Re: Proper configuration of the SSDs in a storage brick

[Date Prev][Date Next][Thread Prev][Thread Next][Date Index][Thread Index]

 



On 10/25/2012 03:30 PM, Stephen Perkins wrote:
Hi all,

In looking at the design of a storage brick (just OSDs), I have found a dual
power hardware solution that allows for 10 hot-swap drives and has a
motherboard with 2 SATA III 6G ports (for the SSDs) and 8 SATA II 3G (for
physical drives).  No RAID card. This seems a good match to me given my
needs.  This system also supports 10G Ethernet via an add in card, so please
assume that for the questions.  I'm also assuming 2TB or 3TB drives for the
8 hot swap.  My workload is throughput intensive (writes mainly) and not IOP
heavy.

I have 2 questions and would love to hear from the group.

Question 1: What is the most appropriate configuration for the journal SSDs?

I'm not entirely sure what happens when you lose a journal drive.  If the
whole brick goes offline (i.e. all OSDs stop communicating with ceph), does
it make since to configure the SSDs into RAID1?


When you loose the journal these OSDs will commit suicide and in this case you'd loose 8 OSDs.

Placing two SSDs in RAID-1 seems like overkill to me. I've been using hundreds of Intel SSDs over the past 3 years and I've never see one (not one!) die.

A SSD will die at some point due to extensive writes, but in RAID-1 they would burn through those writes in a identical matter.

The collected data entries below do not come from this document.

(* ===== verification/SubscriptionModel.v ===== *)
(** * subscriptions: usage.go, model.go's errors, and the records of store.go

    What a subscription's record holds, how declarations are normalised, when
    a subscription is due, and what clients may see of it. *)
From Stdlib Require Import Ascii.
From S2P Require Import Prelude GoTime GoStrings GoNet GoSort ConfigTypes ConfigValidate ResourceStore Download CoreSnapshot.
Open Scope Z_scope.
Open Scope go_scope.

Definition DefaultMaxProfileBytes : Z := Z.shiftl 10 20.
Definition maxProfileBytes : Z := Z.shiftl 32 20.
Definition maxCandidateBytes : Z := Z.shiftl 64 20.

#[export] Instance subscription_eq_dec : EqDecision Subscription.
Proof. solve_decision. Defined.

#[export] Instance status_error_eq_dec : EqDecision StatusError.
Proof. solve_decision. Defined.

(** ** Errors *)
#[local] Set Warnings "-register-all".
Inductive sub_error :=
| ErrInvalid | ErrActive | ErrNotFound | ErrAlreadyExists | ErrNoSnapshot | ErrSourceChanged | ErrFetch
| ErrInvalidProfile | ErrRender | ErrValidation | ErrActivation | ErrRestore | ErrStore | ErrSchedulerRunning
| ErrCleanupPending | ErrActivationCleanupPending
| Canceled | DeadlineExceeded                   (** of package context *)
| ErrStatus (s : StatusError)
| ErrStage (e : ActivationError)
| ErrJoin (l : list sub_error).                 (** errors.Join and fmt's %w *)

(** [Error()]; [errors.Join] puts its errors on lines. *)
Fixpoint error_text (e : sub_error) : string :=
  match e with
  | ErrInvalid => "subscriptions: invalid subscription"
  | ErrActive => "subscriptions: active subscription cannot be deleted"
  | ErrNotFound => "subscriptions: not found"
  | ErrAlreadyExists => "subscriptions: already exists"
  | ErrNoSnapshot => "subscriptions: no validated snapshot"
  | ErrSourceChanged => "subscriptions: source changed during refresh"
  | ErrFetch => "subscriptions: refresh failed"
  | ErrInvalidProfile => "subscriptions: invalid profile"
  | ErrRender => "subscriptions: candidate generation failed"
  | ErrValidation => "subscriptions: candidate validation failed"
  | ErrActivation => "subscriptions: activation failed"
  | ErrRestore => "subscriptions: previous runtime restore failed"
  | ErrStore => "subscriptions: private state unavailable"
  | ErrSchedulerRunning => "subscriptions: scheduler already running"
  | ErrCleanupPending => "subscriptions: deletion cleanup pending"
  | ErrActivationCleanupPending => "subscriptions: activation committed; cleanup pending"
  | Canceled => "context canceled"
  | DeadlineExceeded => "context deadline exceeded"
  | ErrStatus s => status_text s
  | ErrStage e => activation_text e
  | ErrJoin l => join ((fix texts l := match l with [] => [] | e :: l => error_text e :: texts l end) l) (of_bytes [byte 10])
  end.
Definition validFailure (failure : string) : bool :=
  str_in failure ("" :: (error_text <$> [ErrFetch; ErrNoSnapshot; ErrInvalidProfile; ErrRender; ErrValidation; DeadlineExceeded])) ||
  bool_decide (is_Some (ParseStatus failure)).

(** ** The usage header *)
Record Usage := mkUsage { us_Upload : Z; us_Download : Z; us_Total : Z; us_ExpiresAt : Z }.
#[export] Instance usage_eq_dec : EqDecision Usage.
Proof. solve_decision. Defined.

Definition set_usage (u : Usage) (key : string) (n : Z) : option Usage :=
  if streq key "upload" then Some (mkUsage n (us_Download u) (us_Total u) (us_ExpiresAt u))
  else if streq key "download" then Some (mkUsage (us_Upload u) n (us_Total u) (us_ExpiresAt u))
  else if streq key "total" then Some (mkUsage (us_Upload u) (us_Download u) n (us_ExpiresAt u))
  else if streq key "expire" then Some (mkUsage (us_Upload u) (us_Download u) (us_Total u) n)
  else None.

(** One [key=value] of the header, its key lowered and both sides trimmed. *)
Definition usage_field (field : string) : option (string * string) :=
  '(key, value) ← cut (trim_space field) (byte 61);
  Some (to_lower (trim_space key), trim_space value).
Definition add_usage (acc : option (gset string * Usage)) (field : string) : option (gset string * Usage) :=
  '(seen, usage) ← acc;
  '(key, value) ← usage_field field;
  if bool_decide (key ∈ seen) then None else
  number ← atoi value;
  if number <? 0 then None else
  usage ← set_usage usage key number;
  Some ({[key]} ∪ seen, usage).
Definition parseUsage (header : string) : option Usage :=
  if streq header "" || (1024 <? slen header) then None else
  '(seen, usage) ← foldl add_usage (Some (∅, mkUsage 0 0 0 0)) (split header (byte 59));
  if bool_decide (seen = ∅) then None else Some usage.

(** ** Records *)
Record privateRecord := mkRecord {
  pr_Subscription : Subscription;
  pr_ETag : string;
  pr_LastModified : string;
  pr_CheckedAt : time;
  pr_LastSuccess : time;
  pr_LastFailureAt : time;
  pr_LastFailure : string;
  pr_Usage : option Usage;
  pr_Hash : string;
  pr_CandidateHash : string;
  pr_DownloadedOnly : bool;
  pr_AppliedHash : string;
  pr_AppliedProfileHash : string;
  pr_AppliedCandidateHash : string;
  pr_Active : bool               (** not persisted *)
}.
#[export] Instance privateRecord_eq_dec : EqDecision privateRecord.
Proof. solve_decision. Defined.

Definition new_record (s : Subscription) : privateRecord :=
  mkRecord s "" "" zero_time zero_time zero_time "" None "" "" false "" "" "" false.
Definition with_subscription (r : privateRecord) (s : Subscription) : privateRecord :=
  mkRecord s (pr_ETag r) (pr_LastModified r) (pr_CheckedAt r) (pr_LastSuccess r) (pr_LastFailureAt r) (pr_LastFailure r)
    (pr_Usage r) (pr_Hash r) (pr_CandidateHash r) (pr_DownloadedOnly r)
    (pr_AppliedHash r) (pr_AppliedProfileHash r) (pr_AppliedCandidateHash r) (pr_Active r).
(** A new URL: no validators, due at once. *)
Definition forget_source (r : privateRecord) : privateRecord :=
  mkRecord (pr_Subscription r) "" "" zero_time (pr_LastSuccess r) (pr_LastFailureAt r) (pr_LastFailure r)
    (pr_Usage r) (pr_Hash r) (pr_CandidateHash r) (pr_DownloadedOnly r)
    (pr_AppliedHash r) (pr_AppliedProfileHash r) (pr_AppliedCandidateHash r) (pr_Active r).
Definition marked_active (r : privateRecord) (active : bool) : privateRecord :=
  mkRecord (pr_Subscription r) (pr_ETag r) (pr_LastModified r) (pr_CheckedAt r) (pr_LastSuccess r) (pr_LastFailureAt r)
    (pr_LastFailure r) (pr_Usage r) (pr_Hash r) (pr_CandidateHash r) (pr_DownloadedOnly r)
    (pr_AppliedHash r) (pr_AppliedProfileHash r) (pr_AppliedCandidateHash r) active.
Definition with_applied (r : privateRecord) (active : bool) (profileHash candidateHash : string) : privateRecord :=
  mkRecord (pr_Subscription r) (pr_ETag r) (pr_LastModified r) (pr_CheckedAt r) (pr_LastSuccess r) (pr_LastFailureAt r)
    (pr_LastFailure r) (pr_Usage r) (pr_Hash r) (pr_CandidateHash r) (pr_DownloadedOnly r)
    candidateHash profileHash candidateHash active.
(** What [writeRecord] persists. *)
Definition durable (r : privateRecord) : privateRecord := with_applied r false "" "".

Definition checked_ok (r : privateRecord) (checkedAt : time) (etag lastModified : string) (usage : option Usage) : privateRecord :=
  mkRecord (pr_Subscription r) (if streq etag "" then pr_ETag r else etag)
    (if streq lastModified "" then pr_LastModified r else lastModified) checkedAt checkedAt zero_time ""
    (match usage with Some u => Some u | None => pr_Usage r end) (pr_Hash r) (pr_CandidateHash r) (pr_DownloadedOnly r)
    (pr_AppliedHash r) (pr_AppliedProfileHash r) (pr_AppliedCandidateHash r) (pr_Active r).
Definition checked_failed (r : privateRecord) (checkedAt : time) (failure : string) : privateRecord :=
  mkRecord (pr_Subscription r) (pr_ETag r) (pr_LastModified r) checkedAt (pr_LastSuccess r) checkedAt failure
    (pr_Usage r) (pr_Hash r) (pr_CandidateHash r) (pr_DownloadedOnly r)
    (pr_AppliedHash r) (pr_AppliedProfileHash r) (pr_AppliedCandidateHash r) (pr_Active r).
Definition with_generation (r : privateRecord) (profileHash candidateHash : string) (downloadedOnly : bool)
    (checkedAt : time) (etag lastModified : string) (usage : option Usage) : privateRecord :=
  mkRecord (pr_Subscription r) etag lastModified checkedAt checkedAt zero_time "" usage profileHash candidateHash downloadedOnly
    (pr_AppliedHash r) (pr_AppliedProfileHash r) (pr_AppliedCandidateHash r) (pr_Active r).

(** ** Names *)
Definition is_id_byte (c : ascii) : bool := is_alnum c || (code c =? 46) || (code c =? 95) || (code c =? 45).
Definition validID (id : string) : bool :=
  match bytes_of id with
  | [] => false
  | c :: l => (slen id <=? 128) && is_alnum c && forallb is_id_byte l
  end.
Definition validOptionalHash (value : string) : bool :=
  if streq value "" then true else if negb (slen value =? 64) then false else hex_decodes value.
Definition validResourceCommitID (id : string) : bool := if negb (slen id =? 32) then false else hex_decodes id.
Definition profileFilename (profileHash : string) : string := "profile-" +:+ profileHash +:+ ".yaml".
Definition candidateFilename (profileHash candidateHash : string) : string :=
  "candidate-" +:+ profileHash +:+ "-" +:+ candidateHash +:+ ".yaml".

(** A generation the record still points to. *)
Definition generationReferenced (r : privateRecord) (profileHash candidateHash : string) : bool :=
  (streq (pr_Hash r) profileHash && streq (pr_CandidateHash r) candidateHash) ||
  (streq (pr_AppliedProfileHash r) profileHash && streq (pr_AppliedCandidateHash r) candidateHash).
Definition generationMatches `{GoHash} (profile candidate : list ascii) (profileHash candidateHash : string) : bool :=
  streq (digest profile) profileHash && streq (digest candidate) candidateHash.

(** ** Declarations *)
(** A source without a scheme means HTTPS. *)
Definition with_scheme (raw : string) : string :=
  if has_prefix raw "//" then "https:" +:+ raw else if negb (contains raw "://") then "https://" +:+ raw else raw.
Definition validURL `{GoNet} (raw : string) (allowHTTP : bool) : bool :=
  if streq raw "" then false else
  match url_parse (with_scheme raw) with
  | None => false
  | Some target =>
      if u_User target || streq (u_Host target) "" || negb (streq (u_Opaque target) "") then false
      else streq (u_Scheme target) "https" || (allowHTTP && streq (u_Scheme target) "http")
  end.

(** [newID] is the answer of the random source, [None] when none is wanted. *)
Definition normalizeSubscription `{GoNet} (newID : option (option string)) (s : Subscription) : result sub_error Subscription :=
  let id := trim_space (sb_ID s) in
  match (if streq id "" then match newID with Some None => None | Some (Some fresh) => Some ("sub_" +:+ fresh) | None => Some id end
         else Some id) with
  | None => Err ErrStore
  | Some id =>
      fail_if negb (validID id) with ErrInvalid;
      let name := trim_space (sb_Name s) in
      let name := if streq name "" then id else name in
      fail_if 256 <? slen name with ErrInvalid;
      let interval := if sb_RefreshInterval s =? 0 then 12 * Hour else sb_RefreshInterval s in
      let timeout := if sb_Timeout s =? 0 then 30 * Second else sb_Timeout s in
      fail_if (interval <? 0) || (timeout <? 0) with ErrInvalid;
      let route := if streq (sb_Route s) "" then "auto" else sb_Route s in
      fail_if negb (ValidRoute route) with ErrInvalid;
      let url := trim_space (sb_URL s) in
      fail_if negb (validURL url (sb_AllowHTTP s)) with ErrInvalid;
      fail_if negb (ValidSubscriptionUserAgent (sb_UserAgent s)) with ErrInvalid;
      Ok (mkSubscription id name url (sb_UserAgent s) (sb_Enabled s) interval timeout route (sb_AllowHTTP s) (sb_AllowInvalidTLS s))
  end.

(** ** Schedule *)
Definition due_time (now : time) (r : privateRecord) : time :=
  if time_is_zero (pr_CheckedAt r) then now else time_add (pr_CheckedAt r) (sb_RefreshInterval (pr_Subscription r)).
Definition scan_due (now : time) (excluded : gset string) (acc : list string * time) (entry : string * privateRecord) : list string * time :=
  let '(ids, next) := acc in
  let '(id, r) := entry in
  if negb (sb_Enabled (pr_Subscription r)) || bool_decide (id ∈ excluded) then acc else
  let due := due_time now r in
  (if negb (time_after due now) then ids ++ [id] else ids,
   if time_is_zero next || time_before due next then due else next).
(** [entries]: the records in the order Go ranges over them. *)
Definition dueIDs (entries : list (string * privateRecord)) (now : time) (excluded : gset string) : list string * time :=
  let '(ids, next) := foldl (scan_due now excluded) ([], zero_time) entries in
  (insertion_sort string_ltb ids, next).
Definition nextDue (entries : list (string * privateRecord)) (now : time) (excluded : gset string) : time :=
  (dueIDs entries now excluded).2.

(** ** The public view *)
Record Entry := mkEntry {
  en_ID : string;
  en_Name : string;
  en_SourceHost : string;
  en_Enabled : bool;
  en_RefreshInterval : duration;
  en_Timeout : duration;
  en_Route : string;
  en_AllowHTTP : bool;
  en_AllowInvalidTLS : bool;
  en_CheckedAt : time;
  en_LastSuccess : time;
  en_LastFailure : string;
  en_LastFailureAt : time;
  en_NextDue : time;
  en_Hash : string;
  en_AppliedHash : string;
  en_HasSnapshot : bool;
  en_Active : bool;
  en_PendingActivation : bool;
  en_Usage : option Usage
}.

Definition publicEntry `{GoNet} (now : time) (r : privateRecord) : Entry :=
  let s := pr_Subscription r in
  mkEntry (sb_ID s) (sb_Name s)
    (match url_parse (with_scheme (sb_URL s)) with Some u => to_lower (url_hostname u) | None => "" end)
    (sb_Enabled s) (sb_RefreshInterval s) (sb_Timeout s) (sb_Route s) (sb_AllowHTTP s) (sb_AllowInvalidTLS s)
    (pr_CheckedAt r) (pr_LastSuccess r) (pr_LastFailure r) (pr_LastFailureAt r)
    (if sb_Enabled s then due_time now r else zero_time)
    (pr_Hash r) (of_bytes (take 12 (bytes_of (pr_AppliedProfileHash r))))
    (negb (streq (pr_Hash r) "") && negb (streq (pr_CandidateHash r) ""))
    (pr_Active r) (pr_Active r && negb (streq (pr_Hash r) (pr_AppliedProfileHash r))) (pr_Usage r).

Alternatively, it seems that there is a performance benefit to having 2
independent SSDs since you get potentially twice the journal rate.  If a
journal drive goes offline. do you only have to recover half the brick?


If you place 4 OSDs on 1 SSD and the other 4 on the second SSD you'd indeed only loose 4 OSDs.

If having 2 drives does not provide a performance benefit, it there a
benefit other than RAID 1 for redundancy?


Something like RAID-1 would not, RAID-0 might do it. But I would split the OSDs up over 2 SSDs.


Question 2:  How to handle the OS?

I need to install an OS on each brick?   I'm guessing the SSDs are the
device of choice. Not being entirely familiar with the journal drives:

Should I create a separate drive partition for the OS?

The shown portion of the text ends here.